### EXERCISE PROMPT
Below are records; quote them exactly from the first line through the line that contains "Proof. intros HC".
*****
Lemma wpc_try {A} c (k : nat -> prog (option A)) C Q fs :
  C fs ->
  (forall o fs' r, call c o fs = (fs', r) -> match r with Got i => wpc (k i) fs' C Q | _ => C fs' /\ Q None fs' end) ->
  wpc (tryc c k) fs C Q.
Proof. intros HC H; split; [done|]. intros o fs' r Hc. specialize (H _ _ _ Hc). by destruct r. Qed.

(** Where every call keeps [I], which gives the answer to an error, only a
    call that works has something to show. *)
Lemma wpc_try_keep {A} c (k : nat -> prog (option A)) (I C : FS -> Prop) Q fs :
  I fs -> (forall fs, I fs -> C fs /\ Q None fs) -> (forall o, I (call c o fs).1) ->
  (forall o fs' i, call c o fs = (fs', Got i) -> I fs' -> wpc (k i) fs' C Q) ->
  wpc (tryc c k) fs C Q.
Proof.
  intros HI HIC Hc Hk. apply wpc_try; [by apply HIC|]. intros o fs' r Hcall. specialize (Hc o).
  rewrite Hcall in Hc. destruct r; eauto.
Qed.

Lemma wpc_ret {A} (a : A) (C : FS -> Prop) (Q : A -> FS -> Prop) fs : C fs -> Q a fs -> wpc (Ret a) fs C Q.
Proof. done. Qed.

(** ** File systems *)

(** Numbers are of one file or directory, made before the next. *)
Definition wf (fs : FS) : Prop :=
  map_Forall (fun i _ => (i < fs_next fs)%nat /\ fs_dirs fs !! i = None) (fs_files fs) /\
  map_Forall (fun d _ => (d < fs_next fs)%nat) (fs_dirs fs).

#[export] Instance wf_dec fs : Decision (wf fs).
Proof. unfold wf. apply _. Defined.

(** All that directory [d] may be after a crash satisfies [P]. *)
Definition versions (fs : FS) (d : nat) (P : Entries -> Prop) : Prop :=
  match fs_dirs fs !! d with Some D => Forall P (d_now D :: d_past D) | None => False end.

Lemma versions_mono fs d (P Q : Entries -> Prop) : versions fs d P -> (forall E, P E -> Q E) -> versions fs d Q.
Proof. unfold versions. destruct (fs_dirs fs !! d); [|done]. intros H HPQ. eapply Forall_impl; eauto. Qed.

Lemma versions_entry fs d P : versions fs d P -> exists E, (forall n, entry fs d n = E !! n) /\ P E /\ is_Some (fs_dirs fs !! d).
Proof.
  unfold versions, entry. destruct (fs_dirs fs !! d); [|done]. intros H%Forall_cons. eexists. split; [intros n; reflexivity|].
  split; [apply H|eauto].
Qed.

Lemma versions_edit fs d f d' (P : Entries -> Prop) :
  versions fs d P -> (d = d' -> forall E, P E -> P (f E)) -> versions (edit f d' fs) d P.
Proof.
  unfold versions, edit; cbn. intros H Hf. destruct (decide (d = d')) as [->|Hd].
  - rewrite lookup_alter_eq. destruct (fs_dirs fs !! d') as [D|]; [|done]. cbn.
    apply Forall_cons; split; [|done]. apply Hf; [done|]. by apply Forall_cons in H as [].
  - by rewrite lookup_alter_ne.
Qed.

Lemma versions_file fs d P i b : versions (set_file i b fs) d P <-> versions fs d P.
Proof. done. Qed.

Lemma crash_versions fs d P k :
  versions fs d P -> after_crash fs k -> exists E, k_dirs k !! d = Some E /\ P E.
Proof.
  unfold versions. intros H [Hd _]. destruct (fs_dirs fs !! d) as [D|] eqn:HD; [|done].
  destruct (Hd _ _ HD) as (E & HE & Hin). exists E. split; [done|]. by eapply Forall_forall in H.
Qed.

Lemma crash_file fs k i b : fs_files fs !! i = Some (MkBytes b true) -> after_crash fs k -> k_files k !! i = Some b.
Proof. intros Hi [_ Hf]. by apply (Hf i (MkBytes b true)). Qed.

(** A crash that undoes nothing. *)
Definition disk_now (fs : FS) : Disk := MkDisk (d_now <$> fs_dirs fs) (f_data <$> fs_files fs).
Lemma crash_now fs : after_crash fs (disk_now fs).
Proof.
  split; cbn.
  - intros d D HD. exists (d_now D). rewrite lookup_fmap, HD. split; [done|]. apply elem_of_cons. by left.
  - intros i f Hf _. by rewrite lookup_fmap, Hf.
Qed.

Lemma entry_insert fs d n x d' n' :
  is_Some (fs_dirs fs !! d) ->
  entry (edit <[ n := x ]> d fs) d' n' = if bool_decide (d = d' /\ n = n') then Some x else entry fs d' n'.
Proof.
  intros [D HD]. unfold entry, edit; cbn. destruct (decide (d = d')) as [<-|Hd].
  - rewrite lookup_alter_eq, HD. cbn. destruct (decide (n = n')) as [<-|Hn].
    + rewrite lookup_insert_eq. by rewrite bool_decide_true.
    + rewrite lookup_insert_ne by done. rewrite bool_decide_false; [done|naive_solver].
  - rewrite lookup_alter_ne by done. rewrite bool_decide_false; [done|naive_solver].
Qed.
Lemma entry_delete fs d n d' n' :
  entry (edit (delete n) d fs) d' n' = if bool_decide (d = d' /\ n = n') then None else entry fs d' n'.
Proof.
  unfold entry, edit; cbn. destruct (decide (d = d')) as [<-|Hd].
  - rewrite lookup_alter_eq. destruct (fs_dirs fs !! d) as [D|]; cbn; [|by case_bool_decide].
    destruct (decide (n = n')) as [<-|Hn].
    + rewrite lookup_delete_eq. by rewrite bool_decide_true.
    + rewrite lookup_delete_ne by done. rewrite bool_decide_false; [done|naive_solver].
  - rewrite lookup_alter_ne by done. rewrite bool_decide_false; [done|naive_solver].
Qed.
Lemma entry_edit_other f d fs d' n : d' <> d -> entry (edit f d fs) d' n = entry fs d' n.
Proof. intros Hd. unfold entry, edit; cbn. by rewrite lookup_alter_ne. Qed.
Lemma dirs_edit f d fs d' : is_Some (fs_dirs (edit f d fs) !! d') <-> is_Some (fs_dirs fs !! d').
Proof. unfold edit; cbn. by rewrite lookup_alter_is_Some. Qed.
*****
### TASK SOLUTION
Lemma wpc_try {A} c (k : nat -> prog (option A)) C Q fs :
  C fs ->
  (forall o fs' r, call c o fs = (fs', r) -> match r with Got i => wpc (k i) fs' C Q | _ => C fs' /\ Q None fs' end) ->
  wpc (tryc c k) fs C Q.
Proof. intros HC H; split; [done|]. intros o fs' r Hc. specialize (H _ _ _ Hc). by destruct r. Qed.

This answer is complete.